One of the fundamental questions about the structure of defined contribution pension plans is one that rarely comes up but that has an impact on almost every other aspect of the program: whether to use a trusteed or an insurance platform to structure the plan.
Most Canadian defined contribution pension plans use an insurance platform. They are, therefore, insurance products but without the security insurance usually offers.
The appeal is their off-the-shelf availability and easy access to an extensive menu of investments managed either by the insurer or other managers with whom it has negotiated bulk fees.
Some plans, particularly those whose assets have accumulated to a meaningful size or that have developed relationships with investment managers for their defined benefit pension arrangements, have chosen to use a trusteed platform, rather than an insurance one. A shift to trusteed platforms has been underway in the U.S. market for several years.

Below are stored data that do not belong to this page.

(* ===== verification/ClaimCycleSafety.v ===== *)
(** * What the claim cycle guarantees

    Of every run of OnSessionsNeedClaim, whatever the chain, the node, the trees
    and the stores answer: a session is reported claimed only with the
    transaction the node accepted, its own message in it; every session of the
    input has a fate ([fate]); the retry loop ends within its bound; grouping is
    a stable partition by window. *)

From stdpp Require Import sorting.
From S2P Require Import Prelude Program SessionState StoreSpec SessionLifecycle SessionCoordinator GoFloat RebroadcastStore TxClient InclusionReconciler ClaimPages LifecycleCallback ClaimCycle.
From Stdlib Require Import Ascii String.

Local Open Scope string_scope.
Local Open Scope Z_scope.

Section Safety.
Context {Params : Type} `{SW : !SharedWindows Params} {Difficulty : Type}.
Variables (cfg : LifecycleCallbackConfig) (wired : Wiring).
Variables (smt_Count smt_Sum : string -> option Z) (marshal_claim : MsgCreateClaim -> option string).
Variable GetClaimeduPOKT : MsgCreateClaim -> Params -> Difficulty -> option (option Z).
Abbreviation E := (CallEffect (Params := Params) (Difficulty := Difficulty)).
Abbreviation event := (event Call (E := E)).
Abbreviation Ev := (Ev (E := E)).
Abbreviation buildClaim := (buildClaim wired smt_Count smt_Sum GetClaimeduPOKT).
Abbreviation submitClaims := (submitClaims (Params := Params) (Difficulty := Difficulty) cfg wired marshal_claim).
Abbreviation claimGroup := (claimGroup cfg wired smt_Count smt_Sum marshal_claim GetClaimeduPOKT).
Abbreviation claimGroups := (claimGroups cfg wired smt_Count smt_Sum marshal_claim GetClaimeduPOKT).
Implicit Types (l : list event) (s : SessionSnapshot) (sid : string) (x : Built).

Definition sid_of (b : Built) : string := SessionID (bl_snapshot b).

(** ** Evidence in the calls *)

(** [x] is the claim of its own session's flushed tree. *)
Definition built_from (x : Built) l : Prop :=
  let s := bl_snapshot x in
  Ev (CFlush (SessionID s)) (Some (bl_root x)) ∈ l /\ ClaimTxHash s = "" /\
  String.length (bl_root x) = SMSTRootLen /\
  (exists n m, smt_Count (bl_root x) = Some n /\ smt_Sum (bl_root x) = Some m /\ n <> 0 /\ m <> 0) /\
  mc_RootHash (bl_msg x) = bl_root x /\ mc_SupplierOperatorAddress (bl_msg x) = SupplierOperatorAddress s.

(** Bytes signed for exactly these messages. *)
Definition signed_for (close budget : Z) (regime : string) (msgs : list MsgCreateClaim) (p : SignedTxPayload) l : Prop :=
  exists hash err, Ev (CCreateClaims close budget regime msgs) (hash, p, err) ∈ l.

(** What the node answered to a transaction that carries exactly these messages. *)
Definition answered (close budget : Z) (regime : string) (msgs : list MsgCreateClaim) (p : SignedTxPayload) (hash : string) (err : option SubmitErr) l : Prop :=
  Ev (CCreateClaims close budget regime msgs) (hash, p, err) ∈ l \/
  (signed_for close budget regime msgs p l /\ Ev (CResend RebroadcastPhaseClaim p) (hash, err) ∈ l).

(** The node took a transaction that carries exactly these messages. *)
Definition accepted (close budget : Z) (regime : string) (msgs : list MsgCreateClaim) (p : SignedTxPayload) (hash : string) l : Prop :=
  answered close budget regime msgs p hash None l.

(** The store was given the session's message and answered. *)
Definition put_answered (ok : bool) x l : Prop :=
  exists bytes e, marshal_claim (bl_msg x) = Some bytes /\ e_MsgBytes e = bytes /\ Ev (CPut RebroadcastPhaseClaim (bl_snapshot x) e) ok ∈ l.

(** The reconciler has the session's message. *)
Definition handed sid l : Prop := exists x, sid_of x = sid /\ built_from x l /\ put_answered true x l.

(** The reconciler cannot have it: no store, no bytes, or the store refused. *)
Definition no_entry x l : Prop := hasRebroadcastStore wired = false \/ marshal_claim (bl_msg x) = None \/ put_answered false x l.

(** The coordinator was told that the claim is lost. *)
Definition told_lost sid l : Prop := exists v ok, v <> ClaimTxErrorAttempt /\ Ev (COnClaimTxError sid v) ok ∈ l.

(** The batch the claim was in ended with an answer that names no message: the
    coordinator was told, or the answer says that nothing was spent. *)
Definition batch_failed x l : Prop :=
  exists close budget regime msgs p hash err, bl_msg x ∈ msgs /\ answered close budget regime msgs p hash (Some err) l /\
    (if Nat.ltb 1 (List.length msgs) then namedMessageIndex err (List.length msgs) else None) ≫= (msgs !!.) = None /\
    (nothingWasSpent (Some (se_err err)) = true \/ exists v ok, Ev (COnClaimTxError (sid_of x) v) ok ∈ l).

Similar to traditional defined benefit pension plans, a trusteed model involves three distinct and transparent components:
1) Monies are held in trust under a trust agreement.
2) The assets are invested in pooled funds or other investments of money managers.
3) A pension administrator, which maintains the member records and co-ordinates between the trustee, money managers and the sponsor, administers the plan.
But for plan sponsors to consider whether a trusteed model may work for them, they must first look at some of the common assumptions and misconceptions about them. A big misconception is the notion that the trusteed model is only for very large plans. Historically, it was the largest plans that opted for trusteed structures. But as assets in defined contribution plans have grown to meaningful balances, economies of scale make them a more realistic option. At the same time, technology and other efficiencies mean it’s now possible for plans with as few as 500 members to also benefit from a trusteed structure.
A second misconception is the notion that trust-based plans must invest in retail mutual funds.
Trust arrangements are flexible and don’t lock the plan into any specific type of investment. Most trusteed defined contribution pension plans invest in institutional pooled funds, but mutual funds, direct-held stock, exchange-traded funds and insurance-segregated funds are also options. Trusteed plans can also create their own investment portfolios, just like some larger defined benefit plans do.
There’s also often a belief that trustbased plans must issue prospectuses and follow onerous know-your-client securities rules. But plans administered by trustbased record keepers are often exempt from using a prospectus, as well as knowyour-client and related securities rules.
As for the suggestion that trust-based plans suffer from more out-of-market exposure than insurance-based arrangements, they only hold money out of market for short periods during a critical part of a transaction.
One of the key features of trust-based plans is the potential for greater flexibility and customization. The amount of any additional cost for that, however, depends on the degree of customization the plan sponsor wants.
Idan Shlesinger is managing partner of defined contribution pensions and savings plans at Morneau Shepell Ltd.